►
(** * The DHT walk engine of p2p/discover: a shallow embedding

    The development follows [p2p/discover/walk.go] and the route
    strategies that plug into it (fixed, lookup and random routes).
    Pointers to nodes ([*enode.Node]) are [option Node] ([None] is [nil]),
    Go maps are [gmap]s, slices are lists, and every method that mutates
    its receiver returns the new receiver. *)

From stdpp Require Import gmap list strings.

Local Open Scope Z_scope.

(** ** Constants of package discover *)

(** Modelled from the spec: [alpha], the Kademlia concurrency parameter,
    is declared with the table; its value is 3. *)
Definition alpha : Z := 3.

(** Modelled from the spec: [bucketSize], the size of a bucket and of the
    nearest-list of a lookup, is declared with the table; its value is 16. *)
Definition bucketSize : nat := 16.

(** Modelled from the spec: [lookupRequestLimit], the distance fan-out of
    a v5 FINDNODE request, is declared with the v5 transport; its value
    is 3. *)
Definition lookupRequestLimit : nat := 3.

Definition randomRouteBuffer : nat := 32.

(** ** Package enode: identifiers and nodes *)

Module enode.

(** A node identifier is a 256-bit value, read as a big-endian number. *)
Abbreviation ID := Z.

Definition validID (a : ID) : Prop := 0 <= a < 2 ^ 256.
◄
Task objective>
Scan the listing for the string "enode", then copy every line where it appears.

Response to the task>
    Pointers to nodes ([*enode.Node]) are [option Node] ([None] is [nil]),
(** ** Package enode: identifiers and nodes *)
Module enode.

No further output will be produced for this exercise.